Aku melambai kepada mereka, dan mereka bergegas ke arahku
ketika mereka melihat ke pintu di belakangku—jalan masuk para tamu.
“Maaf, kami sedikit terlambat… Hei, bukankah itu antrean
yang cukup panjang?”
“Bukankah antreannya sepertinya melewati kelas lain…?”
“Itu~benar~! Antreannya lebih panjang dari yang
diharapkan… jadi kami menambah batas waktu untuk setiap kunjungan dan menambah
lebih banyak kursi dengan tergesa-gesa, tetapi masih ada terlalu banyak yang
harus dilayani~.”
Syukurlah kelas sebelah tidak menggunakan ruang kelas mereka
sendiri untuk kegiatan mereka.
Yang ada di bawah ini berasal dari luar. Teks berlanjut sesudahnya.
Lemma runs_keeps_nil_meta (cs : list Call) (e : Environment) :
  meta e = None -> meta (runs cs e) = None.
Proof.
  revert e. induction cs as [| c cs IH]; intros e Hm; [exact Hm |].
  cbn [runs]. apply IH. apply run_keeps_nil_meta. exact Hm.
Qed.

(** X18. [New] takes a nil metadata pointer as it comes. On the struct it
    returns, [SetImage] panics on the nil dereference and, its unlock being
    deferred, leaves the struct as it was; [SetStopConfiguration] panics on
    the nil dereference before its unlock and leaves the mutex held by a
    writer, after which every call of a method that takes the mutex waits
    for ever; and no sequence of calls makes the pointer non-nil. *)
Theorem nil_metadata id c cluster (e : Environment) err :
  New id None c cluster = (Some e, err) ->
  (forall i, SetImage i e = Panicked nil_dereference e) /\
  (forall cfg,
     SetStopConfiguration cfg e =
     Panicked nil_dereference (with_mu WriteLocked e)) /\
  (forall k, takes_mu k = true ->
     run k (with_mu WriteLocked e) = Blocked (with_mu WriteLocked e)) /\
  (forall cs, meta (runs cs e) = None).
Proof.
  intros HNew.
  assert (Hm : meta e = None).
  { revert HNew. unfold New. destruct cluster; intros H;
      [injection H as <- _; reflexivity | discriminate H]. }
  split; [| split; [| split]].
  - intros i. revert HNew. unfold New. destruct cluster; intros H;
      [injection H as <- _; reflexivity | discriminate H].
  - intros cfg. revert HNew. unfold New. destruct cluster; intros H;
      [injection H as <- _; reflexivity | discriminate H].
  - intros k Hk.
    destruct k as [| | h | | | | ctx | | | cfg | i | | s | f];
      try discriminate Hk; reflexivity.
  - intros cs. apply runs_keeps_nil_meta. exact Hm.
Qed.

End Frames.

Lemma run_footprint_witness :
  meta (final (@run Stub.imports Stub.constants (CallSetState "running")
                 (Stub.env_with_meta "game:1" Stub.not_found)))
  = meta (Stub.env_with_meta "game:1" Stub.not_found).
Proof.
  apply (proj1 (@run_footprint Stub.imports Stub.constants
                  (CallSetState "running")
                  (Stub.env_with_meta "game:1" Stub.not_found))).
  reflexivity.
Defined.

Lemma SetImage_SetStopConfiguration_commute_witness :
  bind (@SetImage Stub.imports "game:2")
       (fun _ => @SetStopConfiguration Stub.imports Stub.stop)
       (Stub.env_with_meta "game:1" Stub.not_found)
  = Returned tt (Stub.env_with_meta "game:2" Stub.not_found) /\
  bind (@SetStopConfiguration Stub.imports Stub.stop)
       (fun _ => @SetImage Stub.imports "game:2")
       (Stub.env_with_meta "game:1" Stub.not_found)
  = Returned tt (Stub.env_with_meta "game:2" Stub.not_found).
Proof.
  apply (@SetImage_SetStopConfiguration_commute Stub.imports
           "game:2" Stub.stop
           (Stub.env_with_meta "game:1" Stub.not_found)).
  - reflexivity.
  - discriminate.
Defined.
(* ===== verification/PoolTheorems.v ===== *)
(** * The properties of the order pool *)

From stdpp Require Import base numbers list gmap fin_maps.
From Stdlib Require Import ZArith Lia.
From S2P Require Import Prelude.
From S2P Require Import OrderTypes.
From S2P Require Import OrderPool.

(** The calls a client makes. *)
Inductive pool_op : Type := PoolAcquire | PoolRelease (a : nat) | PoolReset.

Section pool.
Context `{Build} (Capacity : nat).

(** The specification: a stack of free slots.  [base] is the first slot. *)
Definition spec_pool_op (base : nat) (op : pool_op) (fs : list nat) : list nat * option nat :=
  match op with
  | PoolAcquire => match fs with [] => ([], None) | a :: fs' => (fs', Some a) end
  | PoolRelease a => (a :: fs, None)
  | PoolReset => (seq base Capacity, None)
  end.

(** Only slots that are handed out may be released. *)
Definition legal_op (base : nat) (op : pool_op) (fs : list nat) : Prop :=
  match op with
  | PoolRelease a => (base <= a < base + Capacity)%nat /\ a ∉ fs
  | _ => True
  end.

Fixpoint spec_pool_run (base : nat) (ops : list pool_op) (fs : list nat)
  : list nat * list (option nat) :=
  match ops with
  | [] => (fs, [])
  | op :: ops' =>
      let '(fs1, r) := spec_pool_op base op fs in
      let '(fs2, rs) := spec_pool_run base ops' fs1 in (fs2, r :: rs)
  end.

Fixpoint legal_run (base : nat) (ops : list pool_op) (fs : list nat) : Prop :=
  match ops with
  | [] => True
  | op :: ops' => legal_op base op fs /\ legal_run base ops' (spec_pool_op base op fs).1
  end.

Definition pool_op_run (op : pool_op) (h : heap) (p : OrderPool) : res (heap * OrderPool * ptr) :=
  match op with
  | PoolAcquire => acquire h p
  | PoolRelease a => let* '(h1, p1) := release Capacity h p (Some a) in Ok (h1, p1, None)
  | PoolReset => let* '(h1, p1) := reset Capacity h p in Ok (h1, p1, None)
  end.

Fixpoint pool_run (ops : list pool_op) (h : heap) (p : OrderPool)
  : res (heap * OrderPool * list ptr) :=
  match ops with
  | [] => Ok (h, p, [])
  | op :: ops' =>
      let* '(h1, p1, r) := pool_op_run op h p in
      let* '(h2, p2, rs) := pool_run ops' h1 p1 in Ok (h2, p2, r :: rs)
  end.

Lemma pool_op_refines op h p fs :
  pool_rep Capacity h p fs -> legal_op (storage_ p) op fs ->
  exists h' p', pool_op_run op h p = Ok (h', p', (spec_pool_op (storage_ p) op fs).2) /\
    pool_rep Capacity h' p' (spec_pool_op (storage_ p) op fs).1 /\ storage_ p' = storage_ p.
Proof.
  intros Hp Hlegal. destruct op as [|a|]; cbn [pool_op_run spec_pool_op legal_op] in *.
  - destruct fs as [|a fs].
    + rewrite (acquire_empty _ _ _ Hp). by exists h, p.
    + destruct (acquire_cons _ _ _ _ _ Hp) as (o & p' & _ & -> & Hs & Hp'). eauto.
  - destruct Hlegal as [Hslab Hnot]. destruct (pr_mem _ _ _ _ Hp a Hslab) as [o Ho].
    destruct (release_rep _ _ _ _ _ _ Hp Hslab Hnot Ho) as (p' & -> & Hs & Hp'). cbn [bind]. eauto.
  - destruct (build_freelist_rep Capacity h p (pr_mem _ _ _ _ Hp) (pr_size _ _ _ _ Hp))
      as (h' & p' & E & Hs & Hp' & _).
    unfold reset. rewrite E. cbn [bind]. by exists h', p'.
Qed.

(** C32: the pool is a stack of free slots: any sequence of [acquire],
    [release] of slots that are handed out, and [reset] never touches memory
    outside the slab and returns the slots the specification does, the most
    recently released one first, and null exactly when none is free;
    [free_count] is the number of free slots throughout. *)
Theorem pool_refines_stack (ops : list pool_op) (h : heap) (p : OrderPool) (fs : list nat) :
  pool_rep Capacity h p fs -> legal_run (storage_ p) ops fs ->
  exists h' p', pool_run ops h p = Ok (h', p', (spec_pool_run (storage_ p) ops fs).2) /\
    pool_rep Capacity h' p' (spec_pool_run (storage_ p) ops fs).1 /\
    free_count p' = Z.of_nat (length (spec_pool_run (storage_ p) ops fs).1).
Proof.
  revert h p fs. induction ops as [|op ops IH]; intros h p fs Hp Hl; cbn [pool_run spec_pool_run].
  { exists h, p. split_and!; [done|done|apply Hp]. }
  destruct Hl as [Hop Hl]. destruct (pool_op_refines op h p fs Hp Hop) as (h1 & p1 & -> & Hp1 & Hs1).
  cbn [bind]. destruct (spec_pool_op (storage_ p) op fs) as [fs1 r]. cbn [fst snd] in *.
  rewrite <- Hs1 in Hl. destruct (IH h1 p1 fs1 Hp1 Hl) as (h2 & p2 & -> & Hp2 & Hc). cbn [bind].
  rewrite Hs1 in *. destruct (spec_pool_run (storage_ p) ops fs1). by exists h2, p2.
Qed.

(** Construction: when [mmap] gives a slab, from huge pages or from the
    fallback, every slot is free, slot 0 first; when both attempts fail the
    constructor throws. *)
Theorem pool_construction (mmap : bool -> Z -> option nat) (h : heap) :
  Z.of_nat Capacity * sizeof_Order < 2 ^ 64 ->
  let bytes := u64 (Z.of_nat Capacity * sizeof_Order) in
  match mmap true bytes, mmap false bytes with
  | Some base, _ | None, Some base =>
      exists h' p, OrderPool_new Capacity mmap h = Ok (inl (h', p)) /\ storage_ p = base /\
        pool_rep Capacity h' p (seq base Capacity)
  | None, None => OrderPool_new Capacity mmap h = Ok (inr MmapFailed)
  end.
Proof. apply OrderPool_new_rep. Qed.

End pool.

(** ** The theorems at work *)

#[local] Existing Instance Release.

Definition px_mmap (huge : bool) (bytes : Z) : option nat := if huge then None else Some 100%nat.

Lemma pool_construction_witness :
  exists h p, OrderPool_new 4 px_mmap ∅ = Ok (inl (h, p)) /\ pool_rep 4 h p [100; 101; 102; 103]%nat.
Proof.
  destruct (pool_construction 4 px_mmap ∅) as (h & p & E & _ & Hp); [vm_compute; reflexivity|].
  exists h, p. split; [exact E|exact Hp].
Defined.

Definition px_pool : heap * OrderPool :=
  match OrderPool_new 4 px_mmap ∅ with
  | Ok (inl hp) => hp
  | _ => (∅, mkPool 0 None 0 0 false)
  end.

Lemma px_pool_rep : pool_rep 4 px_pool.1 px_pool.2 [100; 101; 102; 103]%nat.
Proof.
  destruct (OrderPool_new_rep 4 px_mmap ∅) as (h' & p' & E & _ & Hp); [vm_compute; reflexivity|].
  unfold px_pool. rewrite E. exact Hp.
Qed.

Lemma pool_refines_stack_witness :
  exists h' p', pool_run 4 [PoolAcquire; PoolAcquire; PoolRelease 100; PoolAcquire; PoolReset; PoolAcquire]
    px_pool.1 px_pool.2
  = Ok (h', p', [Some 100; Some 101; None; Some 100; None; Some 100]%nat).
Proof.
  destruct (pool_refines_stack 4
    [PoolAcquire; PoolAcquire; PoolRelease 100; PoolAcquire; PoolReset; PoolAcquire]
    px_pool.1 px_pool.2 [100; 101; 102; 103]%nat) as (h' & p' & E & _).
  - exact px_pool_rep.
  - split; [exact I|]. split; [exact I|]. split; [|split; [exact I|split; [exact I|split; exact I]]].
    split; [change (storage_ px_pool.2) with 100%nat; lia|]. cbn. set_solver.
  - exists h', p'. exact E.
Defined.
(** * The queue as a list of addresses *)

(** The first element of [ps], or [nx] when there is none; the last element
    of [ps], or [pv] when there is none. *)
Definition first_of (ps : list nat) (nx : ptr) : ptr :=
  match ps with [] => nx | p :: _ => Some p end.
Definition last_of (ps : list nat) (pv : ptr) : ptr :=
  match last ps with Some q => Some q | None => pv end.

(** [dseg h pv ps nx]: the objects at [ps] are linked in order, the first
    pointing back to [pv] and the last forward to [nx]. *)
Fixpoint dseg (h : heap) (pv : ptr) (ps : list nat) (nx : ptr) : Prop :=
  match ps with
  | [] => True
  | p :: ps' =>
      (exists o, h !! p = Some o /\ o_prev o = pv /\ o_next o = first_of ps' nx)
      /\ dseg h (Some p) ps' nx
  end.

Record level_rep (h : heap) (lvl : PriceLevel) (ps : list nat) : Prop := {
  lr_head : lv_head lvl = first_of ps None;
  lr_tail : lv_tail lvl = last_of ps None;
  lr_seg : dseg h None ps None;
  lr_nodup : NoDup ps
}.

(** The aggregates are exact: the quantity is the sum over the queue, which
    fits [uint32_t], and the count its length. *)
Record level_agg (h : heap) (lvl : PriceLevel) (ps : list nat) : Prop := {
  la_total : lv_total_qty lvl = sum_qty h ps;
  la_fits : in_u32 (sum_qty h ps);
  la_count : lv_order_count lvl = Z.of_nat (length ps);
  la_count_fits : Z.of_nat (length ps) < 2 ^ 32;
  la_nonneg : forall a, a ∈ ps -> 0 <= qty_at h a
}.

Lemma first_of_app l1 l2 nx : first_of (l1 ++ l2) nx = first_of l1 (first_of l2 nx).
Proof. by destruct l1. Qed.

Lemma last_of_snoc l q pv : last_of (l ++ [q]) pv = Some q.
Proof. unfold last_of. by rewrite last_snoc. Qed.

Lemma last_of_app l1 l2 pv : last_of (l1 ++ l2) pv = last_of l2 (last_of l1 pv).
Proof.
  destruct l2 as [|x l2 _] using rev_ind.
  - by rewrite app_nil_r.
  - by rewrite app_assoc, !last_of_snoc.
Qed.

Lemma last_of_cons p l pv : last_of (p :: l) pv = last_of l (Some p).
Proof. change (p :: l) with ([p] ++ l). by rewrite last_of_app. Qed.

Lemma dseg_app h pv l1 l2 nx :
  dseg h pv (l1 ++ l2) nx <->
  dseg h pv l1 (first_of l2 nx) /\ dseg h (last_of l1 pv) l2 nx.
Proof.
  revert pv. induction l1 as [|p l1 IH]; intros pv; simpl; [naive_solver|].
  rewrite IH, first_of_app, last_of_cons. naive_solver.
Qed.

(** A segment depends on nothing but the links of its elements. *)
Definition links (o : Order) : ptr * ptr := (o_prev o, o_next o).

Lemma dseg_links h h' pv ps nx :
  (forall a, a ∈ ps -> links <$> h' !! a = links <$> h !! a) ->
  dseg h pv ps nx -> dseg h' pv ps nx.
Proof.
  revert pv. induction ps as [|p ps IH]; intros pv E; simpl; [done|].
  intros [(o & Ho & Hp & Hn) Hs]. split; [|apply IH; [set_solver|done]].
  specialize (E p ltac:(set_solver)). rewrite Ho in E. unfold links in E.
  destruct (h' !! p) as [o'|]; simplify_eq/=. eexists. split; [done|]. by split; congruence.
Qed.

Lemma dseg_frame h h' pv ps nx :
  (forall a, a ∈ ps -> h' !! a = h !! a) -> dseg h pv ps nx -> dseg h' pv ps nx.
Proof. intros E. apply dseg_links. intros a Ha. by rewrite E. Qed.

Lemma dseg_lookup h pv ps nx a :
  dseg h pv ps nx -> a ∈ ps -> is_Some (h !! a).
Proof.
  revert pv. induction ps as [|p ps IH]; intros pv; simpl; [set_solver|].
  intros [(o & Ho & _) Hs] [->|Ha]%elem_of_cons; eauto.
Qed.

(** The links of the element at a split point. *)
Lemma dseg_mid h pv l1 a l2 nx :
  dseg h pv (l1 ++ a :: l2) nx ->
  exists o, h !! a = Some o /\ o_prev o = last_of l1 pv /\ o_next o = first_of l2 nx.
Proof. rewrite dseg_app. by intros [_ [H _]]. Qed.

(** Rewriting the forward link out of a segment and the backward link into
    one. *)
Lemma dseg_set_next h pv l q nx nx' o :
  dseg h pv (l ++ [q]) nx -> q ∉ l -> h !! q = Some o ->
  dseg (<[q := set_next nx' o]> h) pv (l ++ [q]) nx'.
Proof.
  intros Hs Hq Ho. apply dseg_app in Hs as [Hl Hx].
  apply dseg_app. split.
  - eapply dseg_frame; [|done]. intros b Hb. rewrite lookup_insert_ne; set_solver.
  - destruct Hx as [(o1 & Ho1 & Hp & _) _].
    assert (o1 = o) as -> by congruence. split; [|done].
    exists (set_next nx' o). by rewrite lookup_insert_eq.
Qed.

Lemma dseg_set_prev h pv pv' q l nx o :
  dseg h pv (q :: l) nx -> q ∉ l -> h !! q = Some o ->
  dseg (<[q := set_prev pv' o]> h) pv' (q :: l) nx.
Proof.
  intros [(o1 & Ho1 & _ & Hn) Hl] Hq Ho.
  assert (o1 = o) as -> by congruence. split.
  - exists (set_prev pv' o). by rewrite lookup_insert_eq.
  - eapply dseg_frame; [|done]. intros b Hb. rewrite lookup_insert_ne; set_solver.
Qed.

(** The two halves of [level_remove]: what the neighbour assignments do to
    the segments on either side. *)
Lemma relink_left h l1 m n hd :
  dseg h None l1 m -> NoDup l1 -> hd = first_of l1 m ->
  exists h1 hd1,
    match last_of l1 None with
    | Some _ =>
        let* h1 := store h (last_of l1 None) (set_next n) in Ok (h1, hd)
    | None => Ok (h, n)
    end = Ok (h1, hd1)
    /\ hd1 = first_of l1 n /\ dseg h1 None l1 n
    /\ same_data h h1 /\ (forall b, b ∉ l1 -> h1 !! b = h !! b).
Proof.
  intros Hs Hnd ->. destruct l1 as [|q l _] using rev_ind.
  { exists h, n. simpl. repeat split; try done. }
  apply NoDup_app in Hnd as (_ & Hd & _).
  assert (q ∉ l) as Hq by set_solver.
  destruct (dseg_lookup _ _ _ _ q Hs ltac:(set_solver)) as [o Ho].
  rewrite last_of_snoc, (store_Ok _ _ _ _ Ho). cbn [bind].
  eexists _, _. split; [done|]. split; [by destruct l|].
  split; [by eapply dseg_set_next|].
  split; [by eapply same_data_insert|].
  intros b Hb. rewrite lookup_insert_ne; set_solver.
Qed.

Lemma relink_right h pv l2 m tl :
  dseg h m l2 None -> NoDup l2 -> tl = last_of l2 m ->
  exists h1 tl1,
    match first_of l2 None with
    | Some _ =>
        let* h1 := store h (first_of l2 None) (set_prev pv) in Ok (h1, tl)
    | None => Ok (h, pv)
    end = Ok (h1, tl1)
    /\ tl1 = last_of l2 pv /\ dseg h1 pv l2 None
    /\ same_data h h1 /\ (forall b, b ∉ l2 -> h1 !! b = h !! b).
Proof.
  intros Hs Hnd ->. destruct l2 as [|q l].
  { exists h, pv. simpl. repeat split; try done. }
  apply NoDup_cons in Hnd as [Hq _].
  destruct (dseg_lookup _ _ _ _ q Hs ltac:(set_solver)) as [o Ho].
  simpl first_of. rewrite (store_Ok _ _ _ _ Ho). cbn [bind].
  eexists _, _. split; [done|]. split; [by rewrite !last_of_cons|].
  split; [by eapply dseg_set_prev|].
  split; [by eapply same_data_insert|].
  intros b Hb. rewrite lookup_insert_ne; set_solver.
Qed.

Section level_lemmas.
Context `{Build}.
Implicit Types (h : heap) (lvl : PriceLevel) (ps : list nat).

Lemma level_empty_rep h lvl ps :
  level_rep h lvl ps -> level_empty lvl = bool_decide (ps = []).
Proof.
  intros [Hh _ _ _]. unfold level_empty. rewrite Hh. by destruct ps.
Qed.

Lemma sum_qty_nonneg h ps : (forall a, a ∈ ps -> 0 <= qty_at h a) -> 0 <= sum_qty h ps.
Proof.
  induction ps as [|a ps IH]; intros Hn; simpl; [lia|].
  specialize (Hn a ltac:(set_solver)) as Ha.
  assert (0 <= sum_qty h ps) by (apply IH; set_solver). lia.
Qed.

Lemma level_rep_frame h h' lvl ps :
  (forall a, a ∈ ps -> h' !! a = h !! a) -> level_rep h lvl ps -> level_rep h' lvl ps.
Proof. intros E [Hh Ht Hs Hnd]. split; try done. by eapply dseg_frame. Qed.
(* ===== verification/OrderBookInv.v ===== *)
(** * The order book's invariant

    The book holds, per side, a list of queues of order addresses, one queue
    per price level, oldest order first.  [book_rep h b q] says that the
    store [h] and the book [b] represent the queues [q]; the lemmas of this
    file say how each operation of [OrderBook] changes [q]. *)

From stdpp Require Import base numbers list gmap fin_maps.
From Stdlib Require Import ZArith Lia.
From S2P Require Import Prelude.
From S2P Require Import OrderTypes.
From S2P Require Import PriceLevel.
From S2P Require Import OrderIndex.
From S2P Require Import OrderBook.

(** ** Sides as booleans: [true] for the bids *)

Definition levels_of (b : OrderBook) (buy : bool) : list PriceLevel :=
  if buy then bk_bid_levels b else bk_ask_levels b.
Definition set_levels (buy : bool) (l : list PriceLevel) (b : OrderBook) : OrderBook :=
  if buy then set_bid_levels l b else set_ask_levels l b.
Definition best_of (b : OrderBook) (buy : bool) : Z :=
  if buy then bk_best_bid_idx b else bk_best_ask_idx b.
Definition set_best (buy : bool) (i : Z) (b : OrderBook) : OrderBook :=
  if buy then set_best_bid_idx i b else set_best_ask_idx i b.

Record queues : Type := mkQ { q_bid : list (list nat); q_ask : list (list nat) }.

Definition qside (q : queues) (buy : bool) : list (list nat) :=
  if buy then q_bid q else q_ask q.
Definition qset (buy : bool) (l : list (list nat)) (q : queues) : queues :=
  if buy then mkQ l (q_ask q) else mkQ (q_bid q) l.

(** Every address resting in the book. *)
Definition resting_addrs (q : queues) : list nat := concat (q_bid q) ++ concat (q_ask q).
Lemma pop_loop_each q xs k :
  ring_rep N q xs -> (k <= length xs)%nat ->
  exists q', pop_each q k = Ok (q', take k xs) /\ ring_rep N q' (drop k xs) /\
    q' = mkRing (write_idx_ q) (u64 (read_idx_ q + Z.of_nat k)) (buffer_ q) /\
    forall r i, read_idx_ q = u64 (r + i) ->
      pop_loop N r (buffer_ q) i k = Ok (take k xs).
Proof.
  revert q xs. induction k as [|k IH]; intros q xs Hr Hk; simpl in *.
  { exists q. rewrite Z.add_0_r, u64_id by apply Hr. destruct q. by split_and!. }
  destruct xs as [|x xs]; [simpl in *; lia|]. pose proof (ring_rep_pop q xs x Hr) as Hr1.
  rewrite (try_pop_cons q x xs Hr). cbn [bind].
  destruct (IH _ _ Hr1) as (q' & E & Hr' & -> & Hloop); [simpl in *; lia|].
  rewrite E. cbn [bind]. eexists. split; [done|]. split; [done|]. split.
  { simpl. f_equal. unfold u64. rewrite Zplus_mod_idemp_l. f_equal. lia. }
  intros r i Hri. rewrite <- Hri, land_slot.
  pose proof (rr_elem _ _ _ Hr 0%nat x eq_refl) as He. rewrite Z.add_0_r in He.
  rewrite (vec_at_Ok _ _ _ He). cbn [bind].
  simpl in Hloop. rewrite Hloop; [done|].
  rewrite Hri. unfold u64. rewrite Zplus_mod_idemp_l. f_equal. lia.
Qed.

Lemma pop_each_min q xs m :
  ring_rep N q xs -> pop_each q m = pop_each q (Nat.min m (length xs)).
Proof.
  revert q xs. induction m as [|m IH]; intros q xs Hr; [done|].
  destruct xs as [|x xs]; simpl.
  - by rewrite (try_pop_empty q Hr).
  - rewrite (try_pop_cons q x xs Hr). cbn [bind].
    by rewrite (IH _ _ (ring_rep_pop q xs x Hr)).
Qed.

(** [try_pop_batch] is repeated [try_pop] up to the first refusal. *)
Lemma try_pop_batch_each q xs m :
  ring_rep N q xs ->
  try_pop_batch N q (Z.of_nat m) = pop_each q m.
Proof.
  intros Hr. unfold try_pop_batch. cbv zeta. rewrite (rr_len _ _ _ Hr).
  set (n := Nat.min m (length xs)).
  replace (if _ <? _ then _ else _) with (Z.of_nat n)
    by (destruct (Z.ltb_spec (Z.of_nat m) (Z.of_nat (length xs))); lia).
  rewrite Nat2Z.id.
  destruct (pop_loop_each q xs n Hr ltac:(lia)) as (q' & E & Hr' & -> & Hloop).
  rewrite Hloop by (rewrite Z.add_0_r, u64_id; [done|apply Hr]). cbn [bind].
  rewrite (pop_each_min q xs m Hr). fold n. rewrite E. do 3 f_equal. destruct (Z.gtb_spec (Z.of_nat n) 0); [done|].
  replace n with 0%nat by lia. rewrite Z.add_0_r. symmetry. apply u64_id, Hr.
Qed.

(** The elements a ring holds, oldest first. *)
Definition ring_list (q : SPSCQueue T) : list T :=
  match pop_each q (Z.to_nat (size_approx q)) with Ok (_, xs) => xs | Err _ => [] end.

Lemma ring_list_rep q xs : ring_rep N q xs -> ring_list q = xs.
Proof.
  intros Hr. unfold ring_list, size_approx. rewrite (rr_len _ _ _ Hr), Nat2Z.id.
  destruct (pop_each_spec q xs (length xs) Hr) as (q' & -> & _). by rewrite take_ge.
Qed.

(** Both operations return whatever the ring holds. *)
Lemma try_push_total q xs x :
  ring_rep N q xs ->
  exists q' (ok : bool), try_push N q x = Ok (q', ok) /\ ring_rep N q' (if ok then xs ++ [x] else xs) /\
    (ok = false -> q' = q /\ Z.of_nat (length xs) = N).
Proof.
  intros Hr. pose proof (rr_cap _ _ _ Hr) as Hc.
  destruct (decide (Z.of_nat (length xs) = N)) as [Hf|Hf].
  - exists q, false. by rewrite (try_push_full q xs).
  - eexists _, true. rewrite (try_push_room q xs) by (done || lia). split; [done|].
    split; [|done]. apply ring_rep_push; [done|lia].
Qed.

Lemma try_pop_total q xs :
  ring_rep N q xs -> exists q', try_pop N q = Ok (q', head xs) /\ ring_rep N q' (tail xs).
Proof.
  destruct xs as [|x xs]; intros Hr.
  - exists q. by rewrite (try_pop_empty q Hr).
  - eexists. rewrite (try_pop_cons q x xs Hr). split; [done|]. by apply (ring_rep_pop q xs x).
Qed.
Jika mereka melakukan itu, antreannya akan
kusut dan berantakan.
“K-kenapa… bisa begitu populer?”
“Sepertinya informasi kafe ini menyebar dari mulut ke
mulut. Kopi yang dibuat Kine-chan lebih baik dari yang diharapkan untuk
festival budaya—dan ada kalian berdua yang berjalan-jalan di sana-sini, yang
membuatnya semakin populer.”
Saat aku melambaikan ponselku ke udara dan menunjukkannya
pada Yume-chan “Eh, ehhhh…~” dia mengerang, terlihat gelisah sekaligus
senang. Irido-kun mengerutkan kening dengan kesal.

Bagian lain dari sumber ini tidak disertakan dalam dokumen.